By Sebastian Pellejero and Sam Goldfarb

U.S. government bonds showed signs of stabilizing Friday, pushing yields lower a day after a chaotic session had sent them soaring.

The yield on the benchmark 10-year Treasury note settled at 1.459%, according to Tradeweb, down from 1.513% at Thursday's close. The 10-year yield rose more than 0.3% in February for the largest one-month rise since November 2016.

Yields, which rise when bond prices fall, climbed sharply on Thursday as a weekslong selloff intensified -- fueled by bets that the Federal Reserve will start raising interest rates earlier than previously expected in response to what investors widely expect to be a burst of economic growth and inflation later this year.

The 10-year yield logged its largest one-day gain since Nov. 9 during Thursday's session to finish at its highest closing level in a year. The five-year yield, which is more sensitive to the near-term outlook for interest rates, experienced its largest one-day gain in more than 10 years.

Higher yields, though, helped investors regain their appetite for Treasurys on Friday. Demand was also boosted by it being the last trading session of the month, when many fund managers buy Treasurys to match the adjustments in their benchmark bond indexes.

While many investors expected the 10-year yield to move higher in 2021, the jump to 1.5% from around 1% in a matter of weeks is raising some concerns. While Fed officials have said that the yield's climb toward pre-pandemic levels marks a return to normalcy, some investors worry their lack of concern could spur more selling.
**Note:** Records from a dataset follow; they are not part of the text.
(* ===== verification/MonitorTheorems.v ===== *)
(** * Theorems about the monitor

    What it prints of the messages of an instance, compared with what is sent and
    with what another instance would make of them. *)
From S2P Require Import Prelude Blob Timeout Types Table World Ssid Beacon Sta UbusClient.
From S2P Require Import Policy RemoteMsg Parse StaEvent Roam LocalNode Remote Scenario StationTheorems RemoteTheorems Monitor.

Section monitor.
Context {ET : Ether} {ETL : EtherLaws} {BP : BlobParse} {BPL : BlobParseLaws} {BD : BlobData} {BDL : BlobDataLaws}.
Context {RT : RemoteTree} {RTL : RemoteTreeLaws} {BJ : BlobJson} {BB : BlobBytes}.
Context {T : Type} `{!AvlTree Z ptr T} `{!AvlLaws Z ptr T}.
Implicit Types (w : world T) (s : string) (x : usteer_node) (si : sta_info).

(** A captured packet: link header, IP header with its length in words, UDP header
    with the port of usteer, and the payload. *)

Record framed (off : nat) (packet src payload : list Z) : Prop := {
  fm_split : exists link ip udp, packet = link ++ ip ++ udp ++ payload /\ length link = off /\
    src = take 4 (drop 12 ip) /\ 20 <= Z.of_nat (length ip) /\
    (exists v, head ip = Some v /\ Z.land v 15 * 4 = Z.of_nat (length ip)) /\
    length udp = 8%nat /\ nth 2 udp 0 * 256 + nth 3 udp 0 = APMGR_PORT;
  fm_payload : (4 <= length payload)%nat;
}.

(** Of such a packet the payload is decoded, when its length is that of the blob. *)
Theorem packet_decoded off packet src payload :
  framed off packet src payload ->
  recv_packet off packet = Ok (LPacket src (Z.of_nat (length payload)) ::
    if Z.of_nat (length payload) =? blob_pad_len payload then decode_packet (blob_attrs payload) else [LInvalidData]).
Proof.
  intros [(link & ip & udp & -> & Hoff & -> & H20 & (v & Hv & Hip) & Hudp & Hport) Hpay].
  unfold recv_packet. rewrite drop_app_length' by done.
  destruct ip as [|v' ip]; [done|]. injection Hv as ->. cbn [app]. rewrite Hip.
  assert (Hl : Z.of_nat (length (v :: ip ++ udp ++ payload)) = Z.of_nat (length (v :: ip)) + 8 + Z.of_nat (length payload)).
  { cbn [length]. rewrite !length_app, Hudp. lia. }
  rewrite Hl, (proj2 (Z.ltb_ge _ _)), (proj2 (Z.leb_gt _ _)) by lia. cbn [orb].
  rewrite (proj2 (Z.leb_gt _ _)) by lia. rewrite Nat2Z.id.
  change (v :: ip ++ udp ++ payload) with ((v :: ip) ++ udp ++ payload).
  rewrite (drop_app_length (v :: ip)), (drop_app_length' udp) by done.
  rewrite !app_nth1 by lia. rewrite Hport, Z.eqb_refl. cbn [negb].
  replace (_ - 8) with (Z.of_nat (length payload)) by lia. rewrite (proj2 (Z.ltb_ge _ _)) by lia.
  assert (Hsrc : take 4 (drop 12 ((v :: ip) ++ udp ++ payload)) = take 4 (drop 12 (v :: ip))).
  { rewrite drop_app_le by lia. apply take_app_le. rewrite length_drop. lia. }
  rewrite Hsrc. by destruct (_ =? _).
Qed.
(** * lightjs core: binding decorated controllers onto an Express router

    A shallow embedding of
    [packages/core/src/express-extension/use-express-server.ts]
    and the properties of its path combiner, prefix lookup, async dispatch
    wrapper, route registrar and bootstrap entry point. *)

From Stdlib Require Import List String Ascii Bool Arith Lia.
Import ListNotations.
Open Scope string_scope.

Set Implicit Arguments.

(** ** JavaScript string primitives used by the source

    A JavaScript string is a finite sequence of code units.  The source only
    compares against [''] and ['/'], reads the unit at index 0, drops a
    prefix and concatenates, so the unit type is immaterial; [string] (a
    sequence of [ascii]) is used. *)

Module Js.

(** [s.charAt(i)]: the one-unit string at index [i], or [''] out of range. *)
Definition charAt (i : nat) (s : string) : string :=
  match String.get i s with
  | Some c => String c ""
  | None => ""
  end.

(** [s.substring(i)]: the suffix starting at index [i] (empty when [i] is
    past the end). *)
Fixpoint substring (i : nat) (s : string) : string :=
  match i, s with
  | O, _ => s
  | S _, EmptyString => ""
  | S j, String _ r => substring j r
  end.

(** [a === b] and [a !== b] on strings. *)
Definition seq (a b : string) : bool := String.eqb a b.
Definition sneq (a b : string) : bool := negb (String.eqb a b).

(** [xs || []] for an optional array: an absent value is falsy, every array
    (also the empty one) is truthy. *)
Definition orEmpty {A : Type} (xs : option (list A)) : list A :=
  match xs with
  | Some l => l
  | None => []
  end.

End Js.

(** ** Path combiner *)

(** [combineRouterPath], statement by statement; the re-assignments of
    [prefix], [path] and [result] are successive [let]s. *)
Definition combineRouterPath (prefix path : string) : string :=
  let result := "" in
  let result :=
    if Js.sneq prefix "" then
      let prefix :=
        if Js.seq (Js.charAt 0 prefix) "/" then Js.substring 1 prefix
        else prefix in
      result ++ prefix
    else result in
  let result := result ++ "/" in
  let result :=
    if Js.sneq path "" then
      let path :=
        if Js.seq (Js.charAt 0 path) "/" then Js.substring 1 path
        else path in
      result ++ path
    else result in
  if Js.sneq (Js.charAt 0 result) "/" then "/" ++ result
  else result.

(** The combiner as the specification words it. *)
Module PathSpec.

(** Strip at most one leading ['/']. *)
Definition stripLeadingSlash (s : string) : string :=
  match s with
  | String "/"%char r => r
  | _ => s
  end.

Definition startsWithSlash (s : string) : bool :=
  match s with
  | String "/"%char _ => true
  | _ => false
  end.

Definition combine (prefix path : string) : string :=
  let joined := stripLeadingSlash prefix ++ "/" ++ stripLeadingSlash path in
  if startsWithSlash joined then joined else "/" ++ joined.

End PathSpec.

Open Scope list_scope.

(** ** Async dispatch wrapper *)

Section Dispatch.

(** [Value] is a JavaScript value (rejection reasons, arguments of [next]);
    [W] is whatever a request handler can observe and change while it
    runs. *)
Variables Request Response Value W : Type.

(** The state of the promise an asynchronous function returns. *)
Inductive Promise : Type :=
| Fulfilled
| Rejected (reason : Value)
| Pending.

(** [NextFunction]: the framework's continuation, called with one value. *)
Definition NextFunction : Type := Value -> W -> W.

(** [async (req, res, next) => ...]: runs, and hands back its promise. *)
Definition AsyncFn : Type :=
  Request -> Response -> NextFunction -> W -> Promise * W.

(** [(req, res, next) => void]: what the framework router stores. *)
Definition RequestHandler : Type :=
  Request -> Response -> NextFunction -> W -> W.

(** [p.catch(onRejected)]: [onRejected] runs with the reason when [p]
    rejects, and not at all otherwise. *)
Definition catch (p : Promise) (onRejected : Value -> W -> W) : W -> W :=
  fun w =>
    match p with
    | Rejected reason => onRejected reason w
    | Fulfilled | Pending => w
    end.

(** [asyncHelper = (fn) => (req, res, next) =>
    { fn(req, res, next).catch(next); }] *)
Definition asyncHelper (fn : AsyncFn) : RequestHandler :=
  fun req res next w =>
    let (p, w1) := fn req res next w in
    catch p next w1.

End Dispatch.

Arguments Fulfilled {Value}.
Arguments Pending {Value}.

(** A [next] that records every value it is called with, in call order. *)
Definition recordingNext {Value : Type} : NextFunction Value (list Value) :=
  fun v calls => calls ++ [v].

(** The calls to [next] that the wrapper makes for a promise in state [p]. *)
Definition wrapperCalls {Value : Type} (p : Promise Value) : list Value :=
  match p with
  | Rejected e => [e]
  | Fulfilled | Pending => []
  end.

(** ** Registration-time effects *)

Section Registration.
"Thursday's rate move shows some signs of the dysfunction that prompted Fed action in March [2020]," wrote Bank of America analysts in a Friday note. "However, the Fed will be challenged to push back aggressively on the move, since, so far, they have described it as reflecting 'healthy' factors."
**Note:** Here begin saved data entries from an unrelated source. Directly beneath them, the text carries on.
(** * The notebook build driver ([.circleci/build-notebooks.py])

    A shallow embedding of the script that scans a tree of notebook
    directories, writes one environment-setup script per category and
    one build script per notebook, and runs the build scripts one after
    the other.

    - Python [str] is [string]; paths are strings, built with the
      functions of [os.path] that the script calls.
    - The directory tree the script reads and the directories it writes
      are trees of named entries, in listing order.
    - A generator is the list of the values it yields, each with the
      state of the output directories at the time of the yield, and the
      way it ended. *)

From Stdlib Require Import String Ascii List Bool Arith ZArith Lia.
From Stdlib Require Import DecimalString.
Import ListNotations.
Open Scope string_scope.
Open Scope list_scope.

(* ================================================================= *)
(** ** Strings *)

Module Str.

(** [s.startswith(p)] *)
Fixpoint startswith (p s : string) : bool :=
  match p, s with
  | EmptyString, _ => true
  | String a p', String b s' => Ascii.eqb a b && startswith p' s'
  | String _ _, EmptyString => false
  end.

(** [s.endswith(p)] *)
Fixpoint endswith (p s : string) : bool :=
  if (String.length s =? String.length p)%nat then String.eqb s p
  else match s with
       | EmptyString => false
       | String _ s' => endswith p s'
       end.

Definition slash : ascii := "/"%char.
Definition dot : ascii := "."%char.

(** [s.split(c)]: the pieces between the occurrences of [c]; never
    empty, [''.split(c)] is [['']]. *)
Fixpoint split (c : ascii) (s : string) : list string :=
  match s with
  | EmptyString => [EmptyString]
  | String a s' =>
      if Ascii.eqb a c then EmptyString :: split c s'
      else match split c s' with
           | h :: t => String a h :: t
           | [] => [String a EmptyString]
           end
  end.

(** [sep.join(l)] *)
Fixpoint join (sep : string) (l : list string) : string :=
  match l with
  | [] => EmptyString
  | [x] => x
  | x :: l' => (x ++ sep ++ join sep l')%string
  end.

(** [c in s] *)
Fixpoint contains (c : ascii) (s : string) : bool :=
  match s with
  | EmptyString => false
  | String a s' => Ascii.eqb a c || contains c s'
  end.

(** [s.rsplit(c, 1)[0]]: what comes before the last [c], the whole
    string when there is none. *)
Fixpoint rsplit1_head (c : ascii) (s : string) : string :=
  match s with
  | EmptyString => EmptyString
  | String a s' =>
      if contains c s' then String a (rsplit1_head c s')
      else if Ascii.eqb a c then EmptyString
      else String a s'
  end.

(** [s.rstrip(c)] *)
Fixpoint rstrip (c : ascii) (s : string) : string :=
  match s with
  | EmptyString => EmptyString
  | String a s' =>
      match rstrip c s' with
      | EmptyString => if Ascii.eqb a c then EmptyString else String a EmptyString
      | r => String a r
      end
  end.

(** [str(n)] for an integer *)
Definition of_Z (n : Z) : string := NilZero.string_of_int (Z.to_int n).

End Str.

(* ================================================================= *)
(** ** [os.path] *)

Module Path.

Definition sep : string := "/".

(** [os.path.join(a, b)] *)
Definition join (a b : string) : string :=
  if Str.startswith sep b then b
  else if (String.eqb a "" || Str.endswith sep a)%bool then (a ++ b)%string
  else (a ++ sep ++ b)%string.

(** [os.path.join(a, b, c)] *)
Definition join3 (a b c : string) : string := join (join a b) c.

(** [os.path.basename(p)]: what follows the last slash. *)
Definition basename (p : string) : string := last (Str.split Str.slash p) "".

(** [os.path.dirname(p)]: what precedes the last slash, without its
    trailing slashes unless it consists of slashes only. *)
Definition dirname (p : string) : string :=
  let pieces := Str.split Str.slash p in
  match removelast pieces with
  | [] => ""
  | front =>
      let head := (Str.join sep front ++ sep)%string in
      match Str.rstrip Str.slash head with
      | EmptyString => head
      | stripped => stripped
      end
  end.

(** A path is a list of names once split at the slashes; an empty
    name and [.] stand for the directory itself, [..] for its
    parent. *)
Definition step (acc : list string) (name : string) : list string :=
  if (String.eqb name "" || String.eqb name ".")%bool then acc
  else if String.eqb name ".." then removelast acc
  else acc ++ [name].

Definition normalize (names : list string) : list string :=
  fold_left step names [].

(** The names from the root to [p], for a process whose working
    directory is [cwd].  A [..] strikes out the name before it; the
    system takes it from the directory it has come to, which is the
    same but for a path that goes through a missing directory and back
    up, on which the system fails. *)
Definition resolve (cwd p : string) : list string :=
  if Str.startswith sep p then normalize (Str.split Str.slash p)
  else normalize (Str.split Str.slash cwd ++ Str.split Str.slash p).

Fixpoint common_prefix_length (a b : list string) : nat :=
  match a, b with
  | x :: a', y :: b' => if String.eqb x y then S (common_prefix_length a' b') else 0
  | _, _ => 0
  end.

(** [os.path.relpath(p)], relative to the working directory. *)
Definition relpath (cwd p : string) : string :=
  let start_list := resolve "/" cwd in
  let path_list := resolve cwd p in
  let i := common_prefix_length start_list path_list in
  match (repeat ".." (List.length start_list - i) ++ skipn i path_list)%list with
  | [] => "."
  | rel_list => Str.join sep rel_list
  end.

End Path.

(* ================================================================= *)
(** ** Directory trees *)

(** A file with its content, or a directory with its entries in the
    order in which the system lists them. *)
Unset Elimination Schemes.
Inductive node : Type :=
| File (content : string)
| Dir (entries : list (string * node)).
Set Elimination Schemes.

Definition entries : Type := list (string * node).

(** Induction on a tree, with the hypothesis for every entry of a
    directory. *)
Fixpoint node_entries_ind (P : node -> Prop)
    (HFile : forall content, P (File content))
    (HDir : forall es, Forall (fun e => P (snd e)) es -> P (Dir es))
    (n : node) : P n :=
  match n with
  | File content => HFile content
  | Dir es =>
      HDir es
        ((fix all (l : list (string * node)) : Forall (fun e => P (snd e)) l :=
            match l with
            | [] => Forall_nil _
            | e :: l' => Forall_cons e (node_entries_ind P HFile HDir (snd e)) (all l')
            end) es)
  end.
(** What [os.walk] finds under [path].  A directory lists its entries in
    the order [os.scandir] gives them, unless listing it is refused
    ([listable = false]); a non-directory entry is a regular file or not
    (a FIFO, a socket, a device, a dangling link); a symbolic link to a
    directory is listed among the directory names and, [followlinks] being
    off, not entered. *)
#[local] Set Warnings "-register-all".
Inductive node : Type :=
| File (regular : bool)
| Dir (listable : bool) (entries : list (string * node))
| SymlinkDir.

Definition is_dir (n : node) : bool :=
  match n with File _ => false | _ => true end.

(** Induction on a tree, with the property known of every entry of a
    directory. *)
Section node_induction.
Variable P : node -> Prop.
Hypothesis case_File : forall regular, P (File regular).
Hypothesis case_Dir : forall listable es,
    Forall (fun e => P (snd e)) es -> P (Dir listable es).
Hypothesis case_SymlinkDir : P SymlinkDir.

Fixpoint node_tree_ind (n : node) : P n :=
  match n with
  | File regular => case_File regular
  | Dir listable es =>
      case_Dir listable es
        ((fix entries_ind (l : list (string * node))
            : Forall (fun e => P (snd e)) l :=
            match l with
            | [] => Forall_nil _
            | e :: l' =>
                Forall_cons e (node_tree_ind (snd e)) (entries_ind l')
            end) es)
  | SymlinkDir => case_SymlinkDir
  end.
End node_induction.

Definition os_sep : string := "/".

Definition starts_with_sep (s : string) : bool :=
  match s with
  | String c _ => Ascii.eqb c "/"
  | EmptyString => false
  end.

Fixpoint ends_with_sep (s : string) : bool :=
  match s with
  | EmptyString => false
  | String c EmptyString => Ascii.eqb c "/"
  | String _ s' => ends_with_sep s'
  end.

(** [os.path.join(a, b)] of [posixpath]. *)
Definition os_path_join (a b : string) : string :=
  if starts_with_sep b then b
  else if String.eqb a "" || ends_with_sep a then (a ++ b)%string
  else (a ++ os_sep ++ b)%string.

Definition dirnames (es : list (string * node)) : list string :=
  map fst (filter (fun e => is_dir (snd e)) es).

Definition filenames (es : list (string * node)) : list string :=
  map fst (filter (fun e => negb (is_dir (snd e))) es).

(** [os.walk(top)], top-down, errors ignored, links not followed: the
    triples [(dirpath, dirnames, filenames)] in the order they are
    yielded.  A directory that cannot be listed yields nothing. *)
Fixpoint os_walk (top : string) (n : node)
  : list (string * list string * list string) :=
  match n with
  | Dir true es =>
      (top, dirnames es, filenames es) ::
      (fix below (l : list (string * node)) :=
         match l with
         | [] => []
         | (name, child) :: l' =>
             (if is_dir child then
                match child with
                | SymlinkDir => []
                | _ => os_walk (os_path_join top name) child
                end
              else []) ++ below l'
         end) es
  | _ => []
  end.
After falling overnight, yields did tick higher early Friday after the Commerce Department released new data showing U.S. household income jumped 10% in January and consumer spending rose 2.4%, suggesting the economy is primed for a burst in growth this year.

Investors tend to sell Treasurys when they expect faster growth and inflation, which lowers the value of bonds' fixed payments and can prompt the Fed to raise interest rates. Their optimism has been lifted recently by improving economic data, the promise of more government spending and the expanding distribution of coronavirus vaccines.

Friday's yield declines were led by longer-term bonds, with the yield on the 30-year bond dropping to 2.187% from 2.303% Thursday.

Despite the overall selling pressure, the gap between shorter-term and longer-term yields has been shrinking in recent sessions after expanding steadily earlier in the year. Along with noting a shift in expectations about the timing of Fed rate increases, some analysts said the gap between short and long-term yields had simply become too large and was due for a correction.

The gap, or spread, between yields on 5-year and 30-year Treasurys finished Friday at 1.412 percentage points, down from 1.504 Thursday and the tightest spread in nearly a month.